◆ **About this exercise**
Output every record below exactly as it appears.

○ ○ ○ ○ ○

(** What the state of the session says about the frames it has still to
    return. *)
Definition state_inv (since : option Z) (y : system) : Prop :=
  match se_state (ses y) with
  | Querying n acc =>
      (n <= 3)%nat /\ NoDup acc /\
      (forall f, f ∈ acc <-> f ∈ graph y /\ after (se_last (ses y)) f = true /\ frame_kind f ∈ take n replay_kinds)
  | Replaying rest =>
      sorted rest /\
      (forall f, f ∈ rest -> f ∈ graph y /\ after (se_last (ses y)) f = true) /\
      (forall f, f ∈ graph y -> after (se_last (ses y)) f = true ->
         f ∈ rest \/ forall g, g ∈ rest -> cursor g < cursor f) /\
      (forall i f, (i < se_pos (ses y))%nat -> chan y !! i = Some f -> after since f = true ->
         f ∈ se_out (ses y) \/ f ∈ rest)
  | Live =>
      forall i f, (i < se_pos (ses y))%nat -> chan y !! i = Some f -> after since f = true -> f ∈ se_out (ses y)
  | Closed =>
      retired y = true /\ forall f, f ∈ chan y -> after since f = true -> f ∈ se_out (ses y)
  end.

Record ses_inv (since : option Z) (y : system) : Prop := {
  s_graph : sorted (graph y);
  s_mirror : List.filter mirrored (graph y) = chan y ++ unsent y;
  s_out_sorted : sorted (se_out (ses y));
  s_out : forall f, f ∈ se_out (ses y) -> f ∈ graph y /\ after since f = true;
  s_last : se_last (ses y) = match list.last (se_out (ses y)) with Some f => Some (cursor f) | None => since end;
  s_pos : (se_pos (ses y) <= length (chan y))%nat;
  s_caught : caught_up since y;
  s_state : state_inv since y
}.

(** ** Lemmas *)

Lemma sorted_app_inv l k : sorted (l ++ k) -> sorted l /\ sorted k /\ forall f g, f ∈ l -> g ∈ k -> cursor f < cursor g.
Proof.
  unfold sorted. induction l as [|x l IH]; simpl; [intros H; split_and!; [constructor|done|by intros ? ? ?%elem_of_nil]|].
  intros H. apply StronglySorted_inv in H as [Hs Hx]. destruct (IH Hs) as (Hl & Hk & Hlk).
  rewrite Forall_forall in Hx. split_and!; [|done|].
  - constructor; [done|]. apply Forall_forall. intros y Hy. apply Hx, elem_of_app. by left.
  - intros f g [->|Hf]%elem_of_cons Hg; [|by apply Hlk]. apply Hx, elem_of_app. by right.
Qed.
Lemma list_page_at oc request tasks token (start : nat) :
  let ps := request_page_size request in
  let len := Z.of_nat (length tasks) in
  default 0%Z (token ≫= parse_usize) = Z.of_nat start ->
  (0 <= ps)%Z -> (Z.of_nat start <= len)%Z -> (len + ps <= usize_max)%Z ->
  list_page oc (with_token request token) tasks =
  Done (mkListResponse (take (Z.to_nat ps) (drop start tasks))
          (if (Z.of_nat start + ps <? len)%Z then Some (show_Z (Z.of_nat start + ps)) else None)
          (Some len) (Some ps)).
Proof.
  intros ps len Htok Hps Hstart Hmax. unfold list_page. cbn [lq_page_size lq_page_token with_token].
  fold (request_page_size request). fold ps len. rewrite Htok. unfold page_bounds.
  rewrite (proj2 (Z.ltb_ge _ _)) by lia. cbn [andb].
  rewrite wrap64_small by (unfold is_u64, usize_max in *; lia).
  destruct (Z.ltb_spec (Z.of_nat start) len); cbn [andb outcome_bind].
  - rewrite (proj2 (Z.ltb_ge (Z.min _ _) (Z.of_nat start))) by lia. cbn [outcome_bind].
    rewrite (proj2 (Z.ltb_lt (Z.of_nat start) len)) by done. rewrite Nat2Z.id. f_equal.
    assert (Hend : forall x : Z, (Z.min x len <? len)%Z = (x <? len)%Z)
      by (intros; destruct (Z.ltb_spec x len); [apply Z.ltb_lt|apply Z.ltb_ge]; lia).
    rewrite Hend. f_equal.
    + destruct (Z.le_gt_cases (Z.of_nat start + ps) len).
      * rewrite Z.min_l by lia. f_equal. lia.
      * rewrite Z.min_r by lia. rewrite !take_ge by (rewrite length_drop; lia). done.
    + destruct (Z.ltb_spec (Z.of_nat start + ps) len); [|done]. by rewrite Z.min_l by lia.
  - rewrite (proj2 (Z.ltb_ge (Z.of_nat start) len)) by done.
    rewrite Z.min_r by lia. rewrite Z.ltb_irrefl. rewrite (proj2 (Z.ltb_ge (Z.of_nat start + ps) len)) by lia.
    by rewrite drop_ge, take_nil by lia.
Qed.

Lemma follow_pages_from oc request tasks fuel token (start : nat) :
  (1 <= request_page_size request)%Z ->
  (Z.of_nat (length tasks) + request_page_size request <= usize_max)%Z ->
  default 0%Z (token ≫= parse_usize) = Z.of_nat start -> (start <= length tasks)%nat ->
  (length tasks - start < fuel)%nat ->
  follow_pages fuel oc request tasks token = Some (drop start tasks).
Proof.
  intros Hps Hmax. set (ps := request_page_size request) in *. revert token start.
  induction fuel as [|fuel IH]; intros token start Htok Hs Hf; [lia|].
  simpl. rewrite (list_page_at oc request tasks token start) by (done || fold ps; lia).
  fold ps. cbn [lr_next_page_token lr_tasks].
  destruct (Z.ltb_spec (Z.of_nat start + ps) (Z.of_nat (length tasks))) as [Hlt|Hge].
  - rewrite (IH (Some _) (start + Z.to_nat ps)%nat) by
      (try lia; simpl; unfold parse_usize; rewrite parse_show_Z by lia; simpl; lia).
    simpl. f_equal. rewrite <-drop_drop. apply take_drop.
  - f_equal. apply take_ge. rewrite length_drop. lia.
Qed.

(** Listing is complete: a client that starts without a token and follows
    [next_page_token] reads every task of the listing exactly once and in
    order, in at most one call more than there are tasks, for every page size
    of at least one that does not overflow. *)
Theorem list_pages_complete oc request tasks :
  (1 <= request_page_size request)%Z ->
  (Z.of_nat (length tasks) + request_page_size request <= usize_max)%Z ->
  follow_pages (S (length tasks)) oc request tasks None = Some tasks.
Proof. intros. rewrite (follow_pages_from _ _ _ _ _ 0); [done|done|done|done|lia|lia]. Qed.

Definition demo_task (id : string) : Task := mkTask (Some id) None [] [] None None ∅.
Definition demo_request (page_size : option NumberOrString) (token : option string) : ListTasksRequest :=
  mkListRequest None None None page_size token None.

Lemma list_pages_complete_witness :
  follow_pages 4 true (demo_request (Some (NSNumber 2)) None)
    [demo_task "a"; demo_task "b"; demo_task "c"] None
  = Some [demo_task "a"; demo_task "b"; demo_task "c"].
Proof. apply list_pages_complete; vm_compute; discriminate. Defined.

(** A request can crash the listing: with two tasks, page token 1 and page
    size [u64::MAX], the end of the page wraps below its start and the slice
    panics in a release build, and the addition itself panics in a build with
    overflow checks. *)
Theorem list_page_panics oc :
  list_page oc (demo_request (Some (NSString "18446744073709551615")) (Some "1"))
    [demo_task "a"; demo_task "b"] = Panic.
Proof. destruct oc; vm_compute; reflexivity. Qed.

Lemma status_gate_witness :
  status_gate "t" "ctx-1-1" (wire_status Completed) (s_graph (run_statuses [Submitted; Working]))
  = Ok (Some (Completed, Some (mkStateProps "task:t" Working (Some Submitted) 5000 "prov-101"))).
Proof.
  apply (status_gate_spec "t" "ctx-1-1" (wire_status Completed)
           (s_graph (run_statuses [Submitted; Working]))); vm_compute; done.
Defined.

○ ○ ○ ○ ○

◆ **Written answer**
(** What the state of the session says about the frames it has still to
    return. *)
Definition state_inv (since : option Z) (y : system) : Prop :=
  match se_state (ses y) with
  | Querying n acc =>
      (n <= 3)%nat /\ NoDup acc /\
      (forall f, f ∈ acc <-> f ∈ graph y /\ after (se_last (ses y)) f = true /\ frame_kind f ∈ take n replay_kinds)
  | Replaying rest =>
      sorted rest /\
      (forall f, f ∈ rest -> f ∈ graph y /\ after (se_last (ses y)) f = true) /\
      (forall f, f ∈ graph y -> after (se_last (ses y)) f = true ->
         f ∈ rest \/ forall g, g ∈ rest -> cursor g < cursor f) /\
      (forall i f, (i < se_pos (ses y))%nat -> chan y !! i = Some f -> after since f = true ->
         f ∈ se_out (ses y) \/ f ∈ rest)
  | Live =>
      forall i f, (i < se_pos (ses y))%nat -> chan y !! i = Some f -> after since f = true -> f ∈ se_out (ses y)
  | Closed =>
      retired y = true /\ forall f, f ∈ chan y -> after since f = true -> f ∈ se_out (ses y)
  end.

Record ses_inv (since : option Z) (y : system) : Prop := {
  s_graph : sorted (graph y);
  s_mirror : List.filter mirrored (graph y) = chan y ++ unsent y;
  s_out_sorted : sorted (se_out (ses y));
  s_out : forall f, f ∈ se_out (ses y) -> f ∈ graph y /\ after since f = true;
  s_last : se_last (ses y) = match list.last (se_out (ses y)) with Some f => Some (cursor f) | None => since end;
  s_pos : (se_pos (ses y) <= length (chan y))%nat;
  s_caught : caught_up since y;
  s_state : state_inv since y
}.

(** ** Lemmas *)

Lemma sorted_app_inv l k : sorted (l ++ k) -> sorted l /\ sorted k /\ forall f g, f ∈ l -> g ∈ k -> cursor f < cursor g.
Proof.
  unfold sorted. induction l as [|x l IH]; simpl; [intros H; split_and!; [constructor|done|by intros ? ? ?%elem_of_nil]|].
  intros H. apply StronglySorted_inv in H as [Hs Hx]. destruct (IH Hs) as (Hl & Hk & Hlk).
  rewrite Forall_forall in Hx. split_and!; [|done|].
  - constructor; [done|]. apply Forall_forall. intros y Hy. apply Hx, elem_of_app. by left.
  - intros f g [->|Hf]%elem_of_cons Hg; [|by apply Hlk]. apply Hx, elem_of_app. by right.
Qed.
Lemma list_page_at oc request tasks token (start : nat) :
  let ps := request_page_size request in
  let len := Z.of_nat (length tasks) in
  default 0%Z (token ≫= parse_usize) = Z.of_nat start ->
  (0 <= ps)%Z -> (Z.of_nat start <= len)%Z -> (len + ps <= usize_max)%Z ->
  list_page oc (with_token request token) tasks =
  Done (mkListResponse (take (Z.to_nat ps) (drop start tasks))
          (if (Z.of_nat start + ps <? len)%Z then Some (show_Z (Z.of_nat start + ps)) else None)
          (Some len) (Some ps)).
Proof.
  intros ps len Htok Hps Hstart Hmax. unfold list_page. cbn [lq_page_size lq_page_token with_token].
  fold (request_page_size request). fold ps len. rewrite Htok. unfold page_bounds.
  rewrite (proj2 (Z.ltb_ge _ _)) by lia. cbn [andb].
  rewrite wrap64_small by (unfold is_u64, usize_max in *; lia).
  destruct (Z.ltb_spec (Z.of_nat start) len); cbn [andb outcome_bind].
  - rewrite (proj2 (Z.ltb_ge (Z.min _ _) (Z.of_nat start))) by lia. cbn [outcome_bind].
    rewrite (proj2 (Z.ltb_lt (Z.of_nat start) len)) by done. rewrite Nat2Z.id. f_equal.
    assert (Hend : forall x : Z, (Z.min x len <? len)%Z = (x <? len)%Z)
      by (intros; destruct (Z.ltb_spec x len); [apply Z.ltb_lt|apply Z.ltb_ge]; lia).
    rewrite Hend. f_equal.
    + destruct (Z.le_gt_cases (Z.of_nat start + ps) len).
      * rewrite Z.min_l by lia. f_equal. lia.
      * rewrite Z.min_r by lia. rewrite !take_ge by (rewrite length_drop; lia). done.
    + destruct (Z.ltb_spec (Z.of_nat start + ps) len); [|done]. by rewrite Z.min_l by lia.
  - rewrite (proj2 (Z.ltb_ge (Z.of_nat start) len)) by done.
    rewrite Z.min_r by lia. rewrite Z.ltb_irrefl. rewrite (proj2 (Z.ltb_ge (Z.of_nat start + ps) len)) by lia.
    by rewrite drop_ge, take_nil by lia.
Qed.

Lemma follow_pages_from oc request tasks fuel token (start : nat) :
  (1 <= request_page_size request)%Z ->
  (Z.of_nat (length tasks) + request_page_size request <= usize_max)%Z ->
  default 0%Z (token ≫= parse_usize) = Z.of_nat start -> (start <= length tasks)%nat ->
  (length tasks - start < fuel)%nat ->
  follow_pages fuel oc request tasks token = Some (drop start tasks).
Proof.
  intros Hps Hmax. set (ps := request_page_size request) in *. revert token start.
  induction fuel as [|fuel IH]; intros token start Htok Hs Hf; [lia|].
  simpl. rewrite (list_page_at oc request tasks token start) by (done || fold ps; lia).
  fold ps. cbn [lr_next_page_token lr_tasks].
  destruct (Z.ltb_spec (Z.of_nat start + ps) (Z.of_nat (length tasks))) as [Hlt|Hge].
  - rewrite (IH (Some _) (start + Z.to_nat ps)%nat) by
      (try lia; simpl; unfold parse_usize; rewrite parse_show_Z by lia; simpl; lia).
    simpl. f_equal. rewrite <-drop_drop. apply take_drop.
  - f_equal. apply take_ge. rewrite length_drop. lia.
Qed.

(** Listing is complete: a client that starts without a token and follows
    [next_page_token] reads every task of the listing exactly once and in
    order, in at most one call more than there are tasks, for every page size
    of at least one that does not overflow. *)
Theorem list_pages_complete oc request tasks :
  (1 <= request_page_size request)%Z ->
  (Z.of_nat (length tasks) + request_page_size request <= usize_max)%Z ->
  follow_pages (S (length tasks)) oc request tasks None = Some tasks.
Proof. intros. rewrite (follow_pages_from _ _ _ _ _ 0); [done|done|done|done|lia|lia]. Qed.

Definition demo_task (id : string) : Task := mkTask (Some id) None [] [] None None ∅.
Definition demo_request (page_size : option NumberOrString) (token : option string) : ListTasksRequest :=
  mkListRequest None None None page_size token None.

Lemma list_pages_complete_witness :
  follow_pages 4 true (demo_request (Some (NSNumber 2)) None)
    [demo_task "a"; demo_task "b"; demo_task "c"] None
  = Some [demo_task "a"; demo_task "b"; demo_task "c"].
Proof. apply list_pages_complete; vm_compute; discriminate. Defined.

(** A request can crash the listing: with two tasks, page token 1 and page
    size [u64::MAX], the end of the page wraps below its start and the slice
    panics in a release build, and the addition itself panics in a build with
    overflow checks. *)
Theorem list_page_panics oc :
  list_page oc (demo_request (Some (NSString "18446744073709551615")) (Some "1"))
    [demo_task "a"; demo_task "b"] = Panic.
Proof. destruct oc; vm_compute; reflexivity. Qed.

Lemma status_gate_witness :
  status_gate "t" "ctx-1-1" (wire_status Completed) (s_graph (run_statuses [Submitted; Working]))
  = Ok (Some (Completed, Some (mkStateProps "task:t" Working (Some Submitted) 5000 "prov-101"))).
Proof.
  apply (status_gate_spec "t" "ctx-1-1" (wire_status Completed)
           (s_graph (run_statuses [Submitted; Working]))); vm_compute; done.
Defined.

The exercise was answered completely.